No. 3: Parker hopes to create change — Jabari Parker is only 21 years old and doesn’t have the kind of profile that Carmelo Anthony or LeBron James have. But Parker isn’t going to take a backseat in regard to having his voice heard about race and inequality issues in his home city of Chicago and across the United States. Matt Velazquez of the Milwaukee Journal Sentinel spoke to Parker about his efforts to make a difference …
While at times he can be reticent to talk to the media in basketball settings, Parker said Monday at Bucks media day that speaking out this summer wasn’t a challenge. It’s something he said he’s done at some level since high school and feels strongly about continuing now that he has a larger platform as a professional athlete.
“It’s been easy as me being a pro trying to create change, trying to help my neighbor, trying to help my community because honestly if I don’t stand up for something I know nobody else will,” said Parker, whom the Bucks drafted in 2014 out of Duke with the No. 2 overall pick in the NBA. “It’s part of my responsibility to come back and create awareness and create change.”
Parker took action this summer to back up his words. On Aug. 26, he hosted Pickup for Peace at Quest MultiSport in Chicago, an event featuring some Chicago AAU teams as well as a pickup game with Parker and other notable basketball players from Chicago, including Shawn Marion and Houston Rockets guard Patrick Beverley.
He called that event the most rewarding thing he did over the summer.
“That can make a lot of difference,” Parker said. “(It’s) three hours away from the streets. I just wanted to do my role, do what I know to do and that’s to play basketball and that’s what I’m going to do for a long time.”
Though the decision to add his voice to the discussion was a simple one, Parker noted he has received backlash for sharing his views. He’s heard criticism, especially on social media, from people saying he should stick to playing basketball and stay out of the social and political discussion. That’s something he won’t do.
No. 4: Jazz looking to pick up the pace — The Utah Jazz led the league with 3.79 passes per possession last season, but that was in part because their possessions took so long. The Jazz ranked last in pace and only 35 percent of their shots came in the first 12 seconds of the shot clock, the lowest rate in the league by a wide margin (the league average was 51 percent). League-wide, field goal percentage drops as the shot clock goes down, so the Jazz can improve an offense that ranked 17th last season just by getting more shots early in the clock. And that’s what Quin Snyder‘s plan is, as Tony Jones writes in the Salt Lake Tribune…
Snyder would like to see his team play at a faster pace this season, especially with the added depth. Added pace means added possessions, which leads to added depth coming more into play, which Snyder hopes can lead to his team wearing the opposition down when it matters.
As such, much of the scrimmage portion of Tuesday’s morning practice was played with a 14 second shot clock, instead of the normal 24 second clock.

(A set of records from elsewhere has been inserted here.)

(** * SZSE level-3 event merge: a shallow embedding of
      [scripts/merge_szse_l3.py] and [scripts/merge_szse_l3_polars.py].

    The development follows the layout of the scripts: the Python
    primitives the code relies on ([int], [str.split], [readline],
    [heapq]), the k-way merge of one batch ([parse_key], [merge_batch]),
    the multi-round reduction ([multi_pass_merge]), the per-source
    normalizers ([write_order_events], [write_tick_events]) and the
    driver ([build_event_files], [main]).

    Text is modelled as [string] (a sequence of 8-bit characters), files
    as a finite map from paths to their text, Python integers as [Z],
    and raised exceptions as values of [exn]. *)

From Stdlib Require Import ZArith Lia Ascii String.
From stdpp Require Import base option list strings gmap pretty sorting.

Local Open Scope Z_scope.

(** ** Exceptions raised by the scripts and by the builtins they call *)

Inductive exn : Type :=
  (** [int(s)]: "invalid literal for int() with base 10: {s!r}" *)
  | ValueError_int (literal : string)
  (** [int(None)], a cell the CSV reader filled with its rest value *)
  | TypeError_int_None
  (** [row[k]] on a row that has no column [k] *)
  | KeyError (k : string)
  (** [parse_key]: "Invalid line: {line!r}" *)
  | ValueError_invalid_line (line : string)
  (** [range(0, n, 0)] *)
  | ValueError_range_step
  (** [open(path)] or [shutil.move(path, _)] on a missing file *)
  | FileNotFoundError (path : string)
  (** [merge_batch]: "Header mismatch in {path}" *)
  | RuntimeError_header_mismatch (path : string)
  (** "Multiple ChannelNo values in {inner_path}: {channel_seen} vs {channel}" *)
  | RuntimeError_multiple_channel (inner_path : string) (channel_seen channel : Z)
  (** "Order stream not monotonic: {inner_path} seq {seq} < {prev_seq}" *)
  | RuntimeError_order_not_monotonic (inner_path : string) (seq prev_seq : Z)
  (** "Tick stream not monotonic: {inner_path} seq {seq} < {prev_seq}" *)
  | RuntimeError_tick_not_monotonic (inner_path : string) (seq prev_seq : Z)
  (** "7z list failed: ..." / "7z extract failed for {inner_path}: ..." *)
  | RuntimeError_7z (what : string)
  (** "kind must be order or tick" *)
  | ValueError_kind
  (** "No event files produced; check filters or input archives." *)
  | RuntimeError_no_event_files
  (** "Use either --out or --out-dir, not both." *)
  | RuntimeError_out_and_out_dir
  (** "Specify --out (single file) or --out-dir (per-channel)." *)
  | RuntimeError_no_output_mode.

Inductive result (A : Type) : Type :=
  | Ok (a : A)
  | Raise (e : exn).
Arguments Ok {A} a.
Arguments Raise {A} e.

Definition bind {A B} (r : result A) (k : A → result B) : result B :=
  match r with
  | Ok a => k a
  | Raise e => Raise e
  end.

Notation "x ←! r ; k" := (bind r (λ x, k))
  (at level 100, r at next level, k at level 200, right associativity).

(** ** Python builtins *)

Module Py.

Definition LF : ascii := "010"%char.
Definition CR : ascii := "013"%char.

(** ASCII white space, as skipped by [int] around the digits. *)
Definition is_space (c : ascii) : bool :=
  let n := nat_of_ascii c in
  orb (Nat.eqb n 32) (andb (Nat.leb 9 n) (Nat.leb n 13)).

Definition digit (c : ascii) : option Z :=
  let n := nat_of_ascii c in
  if andb (Nat.leb 48 n) (Nat.leb n 57) then Some (Z.of_nat n - 48) else None.

Fixpoint lstrip (s : string) : string :=
  match s with
  | String c s' => if is_space c then lstrip s' else s
  | EmptyString => EmptyString
  end.

Fixpoint all_space (s : string) : bool :=
  match s with
  | String c s' => andb (is_space c) (all_space s')
  | EmptyString => true
  end.

(** Digits of a decimal literal; a single underscore may separate two
    digits.  Returns the value read and the unread rest. *)
Fixpoint int_digits (acc : Z) (s : string) : Z * string :=
  match s with
  | String c s' =>
      match digit c with
      | Some d => int_digits (10 * acc + d) s'
      | None =>
          if Ascii.eqb c "_" then
            match s' with
            | String c' s'' =>
                match digit c' with
                | Some d => int_digits (10 * acc + d) s''
                | None => (acc, s)
                end
            | EmptyString => (acc, s)
            end
          else (acc, s)
      end
  | EmptyString => (acc, EmptyString)
  end.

That forced quicker tempo and reactions from his team. Snyder said he wants to run more initial pick-and-roll sets out of transition, and forcing his team to shoot the ball within 14 seconds was a way to get the players into that mindset.
SOME RANDOM HEADLINES: Tyronn Lue stole a page from Doc Rivers‘ coaching book during The Finals … Lakers GM Mitch Kupchak isn’t concerning himself with VP Jim Buss‘ timeline for contending for a title … Isaiah Thomas is sleeping more and eating McDonald’s less … Mike Krzyzewski was at Wolves practice … Fred Hoiberg says that there will be an open competition for the Bulls’ starting power forward spot … and there’s a similar situation at small forward with the Clippers.